PROBLEM REQUIREMENTS:
Among the entries below, please repeat exactly and only the lines from the line containing "env train_dataset queries gtruth ef_cons" to the line containing "Hnswlib_Index (hnsw_space distance_type)", both lines included.

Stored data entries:
━━━━
(** ** The sweep *)

Lemma build_step_reorder_on_hnsw
    env td qs gt ef_search_params dt mf uhbl fname strategies bt st
    node_links ef_cons metrics w :
  build_step env td qs gt ef_search_params dt mf "hnsw" uhbl fname
    (Some strategies) bt st node_links ef_cons metrics w
  = ({| trace := trace w ++
                 [Logging_info (Msg_building "hnsw");
                  Hnswlib_Index (hnsw_space dt) (array_dim td);
                  Hnsw_init_index (Z.of_nat (length (array_rows td))) ef_cons
                    (node_links / 2);
                  Hnsw_set_num_threads bt;
                  Hnsw_add_items (Z.of_nat (length (array_rows td)));
                  Logging_info (Msg_indexing_time
                                  (clock env (S (ticks w)) - clock env (ticks w)))];
        files := files w;
        ticks := S (S (ticks w)) |},
     Raised (ValueError "Reordering only applies to the FlatNav index.")).
Proof.
  unfold build_step.
  rewrite (bind_returned _ _ w _ tt eq_refl).
  erewrite bind_returned by apply train_index_hnsw_run.
  cbn. now rewrite <- app_assoc.
Qed.

(** C1, as the code has it. A sweep over at least one node-link count and
    one construction width that asks for reordering on the hnswlib backend
    raises the configuration error right after the first index has been
    built: the only calls issued are those of that one build, and no
    reordering, no search and no write to any file takes place. *)
Theorem main_reorder_on_hnsw
    env train_dataset queries gtruth ef_cons more_ef_cons ef_search_params
    node_links more_node_links distance_type metrics_file
    use_hnsw_base_layer hnsw_base_layer_filename strategies
    num_initializations num_build_threads num_search_threads w :
  main env train_dataset queries gtruth (ef_cons :: more_ef_cons)
    ef_search_params (node_links :: more_node_links) distance_type
    metrics_file "hnsw" use_hnsw_base_layer hnsw_base_layer_filename
    (Some strategies) num_initializations num_build_threads
    num_search_threads w
  = ({| trace := trace w ++
                 [Logging_info (Msg_building "hnsw");
                  Hnswlib_Index (hnsw_space distance_type) (array_dim train_dataset);
                  Hnsw_init_index (Z.of_nat (length (array_rows train_dataset)))
                    ef_cons (node_links / 2);
                  Hnsw_set_num_threads num_build_threads;
                  Hnsw_add_items (Z.of_nat (length (array_rows train_dataset)));
                  Logging_info (Msg_indexing_time
                                  (clock env (S (ticks w)) - clock env (ticks w)))];
        files := files w;
        ticks := S (S (ticks w)) |},
     Raised (ValueError "Reordering only applies to the FlatNav index.")).
Proof.
  unfold main. cbn [for_each].
  erewrite bind_raised; [reflexivity|].
  erewrite bind_raised; [reflexivity|].
  erewrite bind_raised; [reflexivity|].
  apply build_step_reorder_on_hnsw.
Qed.

(** C1, as stated, fails: on the hnswlib backend with a reordering strategy
    the sweep does raise, but after the index has been built. *)
Lemma main_reorder_on_hnsw_builds_first :
  exists w',
    main Sample.exact Sample.train Sample.queries Sample.gtruth [100] [50] [16]
      "l2" "m.json" "hnsw" false None (Some ["gorder"]) None 1 1 Sample.start
    = (w', Raised (ValueError "Reordering only applies to the FlatNav index."))
    /\ List.filter is_build_call (trace w')
       = [Hnswlib_Index "l2" 1; Hnsw_init_index 3 100 8; Hnsw_add_items 3].
Proof.
  eexists. split; [vm_compute; reflexivity|]. reflexivity.
Qed.

(** *** The result store *)

Lemma dict_get_head key v (rest : pydict) :
  Dict.get key ((key, v) :: rest) = Some v.
Proof. cbn. now rewrite bool_decide_eq_true_2. Qed.

Lemma dict_set_head key v v' (rest : pydict) :
  Dict.set key v' ((key, v) :: rest) = (key, v') :: rest.
Proof. cbn. now rewrite bool_decide_eq_true_2. Qed.

Lemma append_record_to_list index_type metrics records :
  append_record index_type metrics (JObj [(index_type, JArr records)])
  = Returned (JObj [(index_type, JArr (records ++ [JObj metrics]))]).
Proof.
  unfold append_record, Dict.has.
  now rewrite !dict_get_head, dict_set_head.
Qed.

(** A write over a file that [json.load] rejects: the error is logged and
    the file becomes a store holding the one new record. *)
Lemma persist_unparsable metrics_file index_type metrics d w :
  files w !! metrics_file = Some d ->
  nonempty d = true ->
  json_load d = Rejected ->
  persist metrics_file index_type metrics w
  = ({| trace := trace w ++ [Logging_error (Msg_error_reading metrics_file)];
        files := <[metrics_file :=
                     Document (JObj [(index_type, JArr [JObj metrics])])]> (files w);
        ticks := ticks w |},
     Returned tt).
Proof.
  intros Hfile Hsize Hload.
  unfold persist, load_store, read_file, bind, lift, write_file, emit, ret.
  rewrite Hfile, Hsize, Hload. cbn [fst snd].
  now rewrite append_record_to_list.
Qed.

(** A write over a store that already lists records of this backend: the
    new record goes after them. *)
Lemma persist_document metrics_file index_type metrics records w :
  files w !! metrics_file
    = Some (Document (JObj [(index_type, JArr records)])) ->
  persist metrics_file index_type metrics w
  = ({| trace := trace w;
        files := <[metrics_file :=
                     Document (JObj [(index_type,
                                      JArr (records ++ [JObj metrics]))])]> (files w);
        ticks := ticks w |},
     Returned tt).
Proof.
  intros Hfile.
  unfold persist, load_store, read_file, bind, lift, write_file, ret.
  rewrite Hfile. cbn [nonempty json_load].
  now rewrite append_record_to_list.
Qed.

(** One iteration of the search loop whose scoring succeeds: the record it
    hands to the store is the scored metrics and the distance type. *)
Lemma search_step_scored env ix queries gt dt mf it nl efc ef metrics0 w w1 m :
  compute_metrics env all_metric_names ix queries gt ef 100 w = (w1, Returned m) ->
  exists recall qps latency,
    search_step env ix queries gt dt mf it nl efc ef metrics0 w
    = match persist mf it (Dict.set "distance_type" (JStr dt) m)
              {| trace := trace w1 ++
                          [Logging_info (Msg_recall recall qps latency nl efc ef)];
                 files := files w1; ticks := ticks w1 |} with
      | (w2, Raised e) => (w2, Raised e)
      | (w2, Returned _) => (w2, Returned (Dict.set "distance_type" (JStr dt) m))
      end
    /\ files w1 = files w
    /\ Dict.keys (Dict.set "distance_type" (JStr dt) m)
       = ["qps"; "latency"; "latency_p95"; "latency_p99"; "latency_p999";
          "recall"; "distance_type"].
Proof.
  intros Hrun. pose proof Hrun as Hrun'.
  rewrite compute_metrics_run in Hrun'.
  injection Hrun' as Hw1 Hscore.
  destruct (score_shape _ _ _ _ _ _ _ Hscore) as (r & Hm).
  eexists (JNum r), _, _. split; [|split].
  - unfold search_step.
    erewrite bind_returned by exact Hrun.
    unfold item.
    rewrite Hm, get_recall_after_timing,
      get_qps_after_timing, get_latency_after_timing by reflexivity.
    rewrite <- Hm.
    unfold bind at 1 2 3. cbn [ret].
    unfold bind at 1. cbn [emit].
    unfold bind, ret. reflexivity.
  - now rewrite <- Hw1.
  - rewrite Hm. reflexivity.
Qed.

(** C9, as the code has it. When the store file holds text that
    [json.load] rejects with [JSONDecodeError], the iteration that reaches
    its write logs the error, returns normally, and leaves a store that
    holds exactly the record of this iteration. *)
Theorem search_step_unparsable_store
    env ix queries gt dt mf it nl efc ef metrics0 w d :
  files w !! mf = Some d ->
  nonempty d = true ->
  json_load d = Rejected ->
  is_raised (snd (compute_metrics env all_metric_names ix queries gt ef 100 w))
    = false ->
  exists w' record,
    search_step env ix queries gt dt mf it nl efc ef metrics0 w
    = (w', Returned record)
    /\ files w' = <[mf := Document (JObj [(it, JArr [JObj record])])]> (files w)
    /\ last (trace w') = Some (Logging_error (Msg_error_reading mf)).
Proof.
  intros Hfile Hsize Hload Hscored.
  destruct (compute_metrics env all_metric_names ix queries gt ef 100 w)
    as [w1 [e|m]] eqn:Hrun; [discriminate|].
  destruct (search_step_scored env ix queries gt dt mf it nl efc ef metrics0
              w w1 m Hrun) as (recall & qps & latency & Hstep & Hfiles & _).
  rewrite Hstep.
  erewrite persist_unparsable; [| cbn; rewrite Hfiles; exact Hfile | exact Hsize
                                | exact Hload].
  eexists _, _. split; [reflexivity|]. cbn. split.
  - now rewrite Hfiles.
  - apply last_snoc.
Qed.

Lemma search_step_unparsable_store_sample :
  exists w' record,
    search_step Sample.exact Sample.flat_index Sample.queries Sample.gtruth
      "l2" "m.json" "flatnav" 16 100 50 [] Sample.corrupted
    = (w', Returned record)
    /\ files w' = <["m.json" := Document (JObj [("flatnav", JArr [JObj record])])]>
                    (files Sample.corrupted)
    /\ last (trace w') = Some (Logging_error (Msg_error_reading "m.json")).
Proof.
  apply (search_step_unparsable_store Sample.exact Sample.flat_index
           Sample.queries Sample.gtruth "l2" "m.json" "flatnav" 16 100 50 []
           Sample.corrupted (Unparsable 12));
    [ vm_compute; reflexivity | reflexivity | reflexivity
    | vm_compute; reflexivity ].
Defined.

(** C9, as stated, fails: a store file whose bytes are no text cannot be
    parsed, and the error that reading it raises is not the one the driver
    catches; the iteration raises, logs nothing and leaves the file as it
    was. *)
Lemma search_step_undecodable_store :
  exists w',
    search_step Sample.exact Sample.flat_index Sample.queries Sample.gtruth
      "l2" "m.json" "flatnav" 16 100 50 [] Sample.undecodable
    = (w', Raised UnicodeDecodeError)
    /\ files w' = files Sample.undecodable
    /\ List.filter (fun e => match e with
                             | Logging_error _ => true
                             | _ => false
                             end) (trace w') = [].
Proof.
  eexists. split; [vm_compute; reflexivity|]. split; reflexivity.
Qed.

(** A sweep of two search widths started on an unparsable store: the store
    ends up with the two records of the run and nothing else. *)
Lemma main_on_unparsable_store_sample :
  exists w' first second,
    main Sample.exact Sample.train Sample.queries Sample.gtruth [100] [50; 60]
      [16] "l2" "m.json" "flatnav" false None None None 1 1 Sample.corrupted
    = (w', Returned tt)
    /\ files w' !! "m.json"
       = Some (Document (JObj [("flatnav", JArr [JObj first; JObj second])])).
Proof.
  eexists _, _, _. split; vm_compute; reflexivity.
Qed.

(** C2. The record a sweep writes carries the metric values and the
    distance type; the node-link count and the construction width, set on
    the dictionary that [compute_metrics]'s result then replaces, and the
    search width are not in it. *)
Theorem main_record_lacks_sweep_parameters :
  exists w' record,
    main Sample.exact Sample.train Sample.queries Sample.gtruth [100] [50]
      [16] "l2" "m.json" "flatnav" false None None None 1 1 Sample.start
    = (w', Returned tt)
    /\ files w' !! "m.json"
       = Some (Document (JObj [("flatnav", JArr [JObj record])]))
    /\ Dict.keys record
       = ["qps"; "latency"; "latency_p95"; "latency_p99"; "latency_p999";
          "recall"; "distance_type"]
    /\ Dict.has "node_links" record = false
    /\ Dict.has "ef_construction" record = false
    /\ Dict.has "ef_search" record = false.
Proof.
  eexists _, _. split; [vm_compute; reflexivity|].
  split; [vm_compute; reflexivity|].
  repeat split.
Qed.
━━━━
ANSWER TO THIS EXERCISE:
    env train_dataset queries gtruth ef_cons more_ef_cons ef_search_params
    node_links more_node_links distance_type metrics_file
    use_hnsw_base_layer hnsw_base_layer_filename strategies
    num_initializations num_build_threads num_search_threads w :
  main env train_dataset queries gtruth (ef_cons :: more_ef_cons)
    ef_search_params (node_links :: more_node_links) distance_type
    metrics_file "hnsw" use_hnsw_base_layer hnsw_base_layer_filename
    (Some strategies) num_initializations num_build_threads
    num_search_threads w
  = ({| trace := trace w ++
                 [Logging_info (Msg_building "hnsw");
                  Hnswlib_Index (hnsw_space distance_type) (array_dim train_dataset);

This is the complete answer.